__Exercise__
If a line in the entries below includes the string "true", copy it out.
-------- Data shown
Lemma X9_witness :
  (exists content,
     model_replies (canned PAGE INVOICE_BODY) [] PAGE content
     /\ json_loads (strip content) = Loaded INVOICE_OBJECT)
  /\ fst (call_ollama_llama32 (canned PAGE INVOICE_BODY) PAGE [])
     = Ok INVOICE_OBJECT.
Proof.
  assert (exists content,
            model_replies (canned PAGE INVOICE_BODY) [] PAGE content
            /\ json_loads (strip content) = Loaded INVOICE_OBJECT) as H.
  { exists INVOICE_TEXT. split; [canned_reply|vm_compute; reflexivity]. }
  split; [exact H|].
  exact (proj2 (X9_a_call_returns_only_what_it_parsed
                  (canned PAGE INVOICE_BODY) PAGE [] INVOICE_OBJECT) H).
Defined.






Lemma dict_get_some (d : list (str * pyval)) (k : str) (x : pyval) :
  dict_get d k = Some x -> exists k', In (k', x) d.
Proof.
  induction d as [|[k' v] d IH]; intro H; [discriminate H|].
  cbn [dict_get] in H. destruct (str_eqb k k').
  - injection H as ->. exists k'. now left.
  - destruct (IH H) as [k'' Hin]. exists k''. now right.
Qed.

Lemma loaded_ok_item (d : list (str * pyval)) (k : str) (x : pyval) :
  loaded_ok (PDict d) = true -> In (k, x) d -> loaded_ok x = true.
Proof.
  unfold loaded_ok, strings_all, keys_distinct. cbn [value_all on_str andb].
  intros H Hin. apply andb_prop in H. destruct H as [Hs Hk].
  apply andb_prop in Hk. destruct Hk as [_ Hk].
  rewrite forallb_forall in Hs, Hk.
  specialize (Hs (k, x) Hin). specialize (Hk (k, x) Hin).
  cbn [fst snd andb] in Hs, Hk. apply andb_prop in Hs. destruct Hs as [_ Hs].
  now rewrite Hs, Hk.
Qed.

Lemma get_loaded_ok (v : pyval) (k : str) (default x : pyval) :
  loaded_ok v = true -> loaded_ok default = true ->
  get v k default = Ok x -> loaded_ok x = true.
Proof.
  intros Hv Hd H. destruct v as [| | | | | |d]; try discriminate H.
  cbn [get] in H. injection H as <-.
  destruct (dict_get d k) as [y|] eqn:E; [|exact Hd].
  destruct (dict_get_some d k y E) as [k' Hin].
  exact (loaded_ok_item d k' y Hv Hin).
Qed.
----------------
__Response__
  loaded_ok (PDict d) = true -> In (k, x) d -> loaded_ok x = true.
  loaded_ok v = true -> loaded_ok default = true ->
  get v k default = Ok x -> loaded_ok x = true.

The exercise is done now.